Statements

Regulatory Standards Bill - Submission of The Opportunities Party

Regulatory Standards Bill - Submission of The Opportunities Party

The Opportunities Party (TOP) is a political party founded in 2016. It exists to enact policy that affords every Kiwi equal opportunity to pursue their potential, in ways that are socially, economically, and environmentally sustainable. It aims to address challenges at a fundamental level, rather than tinkering at the edges.

 

We wish to make the following comments:

If passed into law this Bill promises some combination of two possible outcomes. Neither is desirable.

  • It causes no meaningful change in regulatory behaviour but adds a layer of duplication to the regulatory process that imposes compliance costs to every piece of primary and secondary legislation. This is the outcome anticipated in the advice of the Ministry of Regulation.
  • It changes regulatory decisionmaking in line with its stated principles, which are incomplete and fail to properly account for the wide range of legitimate regulatory objectives future governments might pursue. Over time this would decrease the overall quality of New Zealand regulation. This is a particular concern for secondary legislation and potential judicial reviews of it. 

The proposed principles are inappropriate

There is nothing inherently wrong with the Bill’s core objective of preventing unjustified “takings or impairment” by the state. Indeed, citizens of common law jurisdictions benefit from perfectly adequate rules and norms that achieve this end and trace their genesis back past Magna Carta. However, the Bill errs by unduly elevating one specific conception of the purpose of regulation above other legitimate interests. 

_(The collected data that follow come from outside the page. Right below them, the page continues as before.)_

(** * Annan-Shogi-Web: state projection and move notation of [server.py]

    A shallow embedding of the API server's notation synthesizer
    ([_generate_kif_and_log]), state projector ([_game_state_to_json]) and
    request dispatch ([AnnanHandler.do_POST]), with the properties of the
    specification stated and proved against it.

    Python strings are embedded as [string] holding their UTF-8 encoding;
    the ASCII characters the properties talk about (newline, parentheses,
    digits) are single bytes that occur in no multi-byte glyph.  Python
    integers are [Z].  A Python call that may raise is a computation in the
    [result] monad. *)

From Stdlib Require Import ZArith String Ascii List DecimalString Lia.
From stdpp Require Import gmap strings list fin_maps.

Local Open Scope Z_scope.

(** ** Python run-time fragments used by the server *)

Module Py.

(** The exceptions the modelled code can raise.  [EngineError] stands for
    whatever a collaborator, the rules engine or a library call, raises; it
    carries [str(e)]. *)
Inductive exn : Type :=
| IndexError
| KeyError (key : string)
| AttributeError (attr : string)
| EngineError (msg : string).

Inductive result (A : Type) : Type :=
| Ok (a : A)
| Raise (e : exn).
Arguments Ok {A} a.
Arguments Raise {A} e.

#[export] Instance result_ret : MRet result := fun _ a => Ok a.
#[export] Instance result_bind : MBind result := fun _ _ f m =>
  match m with
  | Ok a => f a
  | Raise e => Raise e
  end.

(** [str(e)] *)
Definition str_exn (e : exn) : string :=
  match e with
  | IndexError => "list index out of range"
  | KeyError key => "'" +:+ key +:+ "'"
  | AttributeError attr => "'NoneType' object has no attribute '" +:+ attr +:+ "'"
  | EngineError msg => msg
  end.

(** [l[i]] on a list: negative indices count from the end, anything
    outside [-len, len) raises. *)
Definition list_getitem {A : Type} (l : list A) (i : Z) : result A :=
  let n := Z.of_nat (length l) in
  let j := if i <? 0 then i + n else i in
  if (j <? 0) || (n <=? j) then Raise IndexError
  else match l !! Z.to_nat j with
       | Some a => Ok a
       | None => Raise IndexError
       end.

(** [d[k]] on a dict with string keys. *)
Definition dict_getitem {A : Type} (d : gmap string A) (k : string) : result A :=
  match d !! k with
  | Some a => Ok a
  | None => Raise (KeyError k)
  end.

  • The Bill’s focus on the financial impacts of regulation fails to account for the myriad other impacts that regulation could have on individuals and communities, for example public health outcomes or environmental harms. 
  • The Bill fails to describe the financial impacts it seeks future governments to compensate individuals for. It is unclear for example the extent to which intangible assets, opportunity costs and uncertain anticipated returns are covered. This would appear to impose a near limitless liability, though perhaps fortunately not a binding one. 
  • The Bill unduly privileges a very specific status quo. By focusing on the prospective financial impacts of regulation it fails to account for the costs imposed by regulatory decisions in arriving at the current point in time; for example the very real costs of historical dispossession of land. 
  • The Bill flattens regulatory considerations of all kinds into a single narrow spectrum of regulation and de-regulation. It fails to account for the realty that the objectives of regulation are myriad and vary significantly based on the subject matter. Regulatory best practice (for example as set out by the OECD) fully accepts that different subject-matter warrants the application of different starting points and frameworks for analysis. For example, rigorous application of the precautionary principle might be appropriate for the handling of novel pathogens, but somewhat less so for the introduction of low-risk foods, and not at all for commercial software development. 

 

We wish to make the following recommendation:

Withdraw this Bill. 

Improving regulation-making processes and enhancing the accountability of the executive to Parliament are worthy objectives. They should be advanced through a less nakedly ideological frame and take account of the full range of societal interests in the outcomes of regulation. Ideally they should involve substantive and meaningful prior engagement with the public at large, beyond the scope of what has thus far been undertaken and with a view to genuinely capturing a consensus view of regulatory best practice. 

The failure to meaningfully attempt to generate consensus means that if this Bill is passed it will inevitably eventually be repealed and the institutional arrangements it establishes will be unwound. Reversals of this sort impose direct costs on taxpayers, but also cost New Zealand dearly in terms of uncertainty. This directly increases the cost of capital for necessary business and public investment.